THE DIASPORA DIARIES, Volume 6


The Diaspora Diaries is a series of articles that I am writing as I collect oral histories and stories for ‘Lions In The West’, a work of non-fiction that documents the 120-year history of the Sikh experience in America. [Author]



Toba Tek Singh (1955) is the title of a famous short story, written by Sadat Hassan Manto, one of my favorite writers.

The story is set a couple of years after the 1947, when Punjab and the subcontinent was partitioned by the British before they finally went home. The main character in the story is Bishan Singh, a Sikh inmate of a mental asylum in Lahore, who is from the town of 'Toba Tek Singh'. The bitingly satirical story is about the lunacy of Partition and the furious bloodletting that accompanied it.

When the governments of newly carved India and Pakistan decide to exchange some Muslim, Hindu and Sikh inmates of their mental institutions, Bishan Singh is on the point of being shipped off to India under police escort, but upon learning that his hometown 'Toba Tek Singh' is now in Pakistan, he refuses to go.

The story ends with Bishan Singh lying down under the barbed wire that separates the two new countries.

"There, behind barbed wire, was Hindustan. Here, behind the same kind of barbed wire, was Pakistan. In between, on that piece of ground that had no name, lay Toba Tek Singh."

Even though the story is a satire, anyone who has seen mental illness up close and personal cannot help being moved by it. Bishan Singh may try to find repose from the lunacy of Partition by laying down in the no-man’s land between India and Pakistan, but unfortunately there is no such halfway place between the separate worlds of the mentally ill and the ‘sane’ .

One Flew Over the Cuckoo's Nest (1962) is a novel about mental illness by Ken Kesey, which was nominated by Time Magazine to its list of "100 Best English-language Novels from 1923 to 2005". Set in an Oregon psychiatric hospital, the novel was adapted into an award willing film, directed by Miloš Forman.

It is easily one of the most powerful films I saw growing up and it left a lasting impression in my mind. This capsule review by Lucia Bozzola captures the ethos of the film very effectively:

With an insane asylum standing in for everyday society, Milos Forman's 1975 film adaptation of Ken Kesey's novel is a comically sharp indictment of the Establishment urge to conform. Playing crazy to avoid prison work detail, manic free-spirit Randle P. McMurphy (Jack Nicholson) is sent to the state mental hospital for evaluation.

There he encounters a motley crew of mostly voluntary inmates, including cowed mama's boy Billy (Brad Dourif) and silent Native American Chief Bromden (Will Sampson), presided over by the icy Nurse Ratched (Louise Fletcher).

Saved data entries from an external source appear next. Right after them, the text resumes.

(* ===== verification/HttpMain.v ===== *)
(** * The start and the end of the HTTP server (simple_http/http_server/src/main.cpp)

    What main's own thread does around [Server::Start], and how the process ends.  The loop of the server and its
    worker threads are the machine of ServerRace.v; what the workers do with a connection is ConnectionManager.v.
    Here they may at any time end the process, as an exception of a detached thread does.  Of the log only the line
    main writes itself is followed. *)

From S2P Require Import Prelude CppString Posix RefKernel HttpConfig HttpLog Server ConnectionManager SimpleHttp ServerRace.

(** How the process ends: by exit in a constructor, by an exception nobody catches, or by the return of main,
    [caught] when through its handler. *)
Inductive fate := Exited (code : Z) | Terminated | Finished (caught : bool).

Definition SIGINT : Z := 2.

(** The exit flag after a signal; it is never cleared. *)
Definition SigHandler (sigNum : Z) (isTimeToExit : bool) : bool := if (sigNum =? SIGINT)%Z then true else isTimeToExit.

(** [signal] may fail. *)
Definition SetExitCondition (signal_ok : bool) : result unit := if signal_ok then Ok tt else Throw RuntimeError.

(** What the handler writes of an exception whose text is [what]. *)
Definition log_exception (what : bytes) (l : Logger) : Logger :=
  (Logger_LogError [str "[int main()] "; str "exception: "; what] l).2.

(** The two singletons, which are made before the try block: the log, then the configuration. *)
Definition prepare (log_opens : bool) (file : option bytes) : fate + (Config * Logger) :=
  if negb log_opens then inl (Exited 1)
  else
    match Config_Config file with
    | None => inl (Exited 1)
    | Some (Ok _, c) => inr (c, (Logger_SetLogLevel (logLevel c) Logger_Logger).2)
    | Some _ => inl Terminated
    end.

Section main.
  Context {K : Type} `{!Kernel K}.

(** Main is in [Start], or the process has ended. *)
Inductive main_state := Serving (x : control K * World K) | Ended (f : fate).

(** The way into the loop of [Start]. *)
Definition http_main (log_opens : bool) (file : option bytes) (signal_ok : bool) (flags : list bool) (k : K) : main_state :=
  match prepare log_opens file with
  | inl f => Ended f
  | inr (c, _) =>
      match SetExitCondition signal_ok with
      | Ok _ =>
          match Server_setup (port c) (Server_Server k (Z.to_nat (epEventCount c))) with
          | (Ok _, w) => Serving (AtWait flags, w)
          | _ => Ended (Finished true)
          end
      | _ => Ended (Finished true)
      end
  end.

(** The server and its workers; a callback of the connection manager that throws on main's thread; a worker thread
    that is left by an exception; the end of the try block and its handler. *)
Inductive main_step : main_state → main_state → Prop :=
  | ms_serve x y : server_step x y → main_step (Serving x) (Serving y)
  | ms_callback_throws m todo b flags w : main_step (Serving (InTurn (m :: todo) b flags, w)) (Ended (Finished true))
  | ms_worker_dies x : main_step (Serving x) (Ended Terminated)
  | ms_return w : main_step (Serving (Left_ (Ok tt), w)) (Ended (Finished false))
  | ms_catch e w : main_step (Serving (Left_ (Throw e), w)) (Ended (Finished true)).
End main.
Arguments main_state K : clear implicits.

(** ** Lemmas *)

Lemma ParseLine_total s c : (∃ c', Config_ParseLine s c = (Ok tt, c')) ∨ (∃ e c', Config_ParseLine s c = (Throw e, c')).
Proof.
  unfold Config_ParseLine. destruct (find_char "=" (Trim s)) as [pos|]; [|left; by eexists].
  case_bool_decide; [|case_bool_decide; left; by eexists].
  destruct (stoi_total (Trim (drop (pos + 1) (Trim s)))) as [[n Hn]|[e He]].
  - left. eexists. unfold lift. rewrite Hn. reflexivity.
  - right. eexists _, _. unfold lift. rewrite He. reflexivity.
Qed.

(** A file is read to its end, or up to a port that std::stoi refuses. *)
Lemma Config_total text :
  (∃ c, Config_Config (Some text) = Some (Ok tt, c)) ∨ (∃ e c, Config_Config (Some text) = Some (Throw e, c)).
Proof.
  unfold Config_Config. generalize (mkConfig [] DEFAULT_PORT EP_EVENT_COUNT).
  induction (getlines [] text) as [|s ls IH]; intros c; [left; by eexists|]. cbn [for_each].
  destruct (ParseLine_total s c) as [[c' H]|(e & c' & H)].
  - rewrite (bind_ok _ _ _ _ _ H). apply IH.
  - rewrite (bind_throw _ _ _ _ _ H). right. eauto.
Qed.

(** An error is logged at every level. *)
Lemma error_is_logged what l :
  (0 ≤ logger_level l)%Z →
  logger_out (log_exception what l) = logger_out l ++ str "[Error][int main()] exception: " ++ what ++ [chr 10].
Proof.
  intros Hl. unfold log_exception, Logger_LogError, mbind, M_bind, get. simpl.
  destruct (Z.ltb_spec (logger_level l) LEVEL_ERROR); [unfold LEVEL_ERROR in *; lia|]. simpl. by rewrite app_nil_r.
Qed.

Lemma level_nonneg s : (0 ≤ logger_level (Logger_SetLogLevel s Logger_Logger).2)%Z.
Proof. unfold Logger_SetLogLevel. repeat case_bool_decide; vm_compute; discriminate. Qed.

(** ** Theorems *)

Section theorems.
  Context {K : Type} `{!Kernel K, !KernelLaws K}.

(** The ways the process can end: by exit when the log or the configuration is not to be had; in std::terminate, although
    main has a handler, when the configured port is no number; and once the server has started, by its return, by an
    exception that main catches, or by one of a worker. *)
Theorem http_main_ends log_opens file signal_ok flags (k : K) f :
  rtc main_step (http_main log_opens file signal_ok flags k) (Ended f) →
  match prepare log_opens file with
  | inl f' => f = f' ∧ (f' = Exited 1 ∧ (log_opens = false ∨ file = None) ∨
                        f' = Terminated ∧ ∃ e c, Config_Config file = Some (Throw e, c))
  | inr _ => f = Terminated ∨ ∃ caught, f = Finished caught
  end.
Proof.
  intros Hr. destruct (prepare log_opens file) as [f'|[c l]] eqn:Ep.
  - unfold http_main in Hr. rewrite Ep in Hr. split.
    + apply rtc_inv in Hr as [Hr|(y & Hs & _)]; [by injection Hr|inversion Hs].
    + unfold prepare in Ep. destruct log_opens; [|injection Ep as <-; left; auto]. destruct file as [text|]; [|injection Ep as <-; left; auto].
      cbn [negb] in Ep. destruct (Config_total text) as [[c Hc]|(e & c & Hc)]; rewrite Hc in Ep; simplify_eq. right. eauto.
  - set (good := λ s : main_state K, match s with Serving _ => True | Ended f => f = Terminated ∨ ∃ caught, f = Finished caught end).
    assert (good (http_main log_opens file signal_ok flags k)) as H0.
    { unfold http_main. rewrite Ep. destruct (SetExitCondition signal_ok); simpl; eauto.
      destruct (Server_setup _ _) as [[]]; simpl; eauto. }
    apply (rtc_invariant main_step good _ _) in Hr; [exact Hr| |exact H0]. intros x y _ Hs. destruct Hs; simpl; eauto.
Qed.
End theorems.

(** A port that is no number. *)
Definition bad_file : bytes := str "log_level = info" ++ NEWLINE :: str "port = http".

Theorem bad_port_terminates {K} `{!Kernel K} signal_ok flags (k : K) :
  http_main true (Some bad_file) signal_ok flags k = Ended Terminated.
Proof. reflexivity. Qed.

Ratched and McMurphy recognize that each is the other's worst enemy: an authority figure who equates sanity with correct behavior, and a misfit who is charismatic enough to dismantle the system simply by living as he pleases. McMurphy proceeds to instigate group insurrections large and small, ranging from a restorative basketball game to an unfettered afternoon boat trip and a tragic after-hours party with hookers and booze.


Nurse Ratched, however, has the machinery of power on her side to ensure that McMurphy will not defeat her. Still, McMurphy's message to live free or die is ultimately not lost on one inmate, revealing that escape is still possible even from the most oppressive conditions.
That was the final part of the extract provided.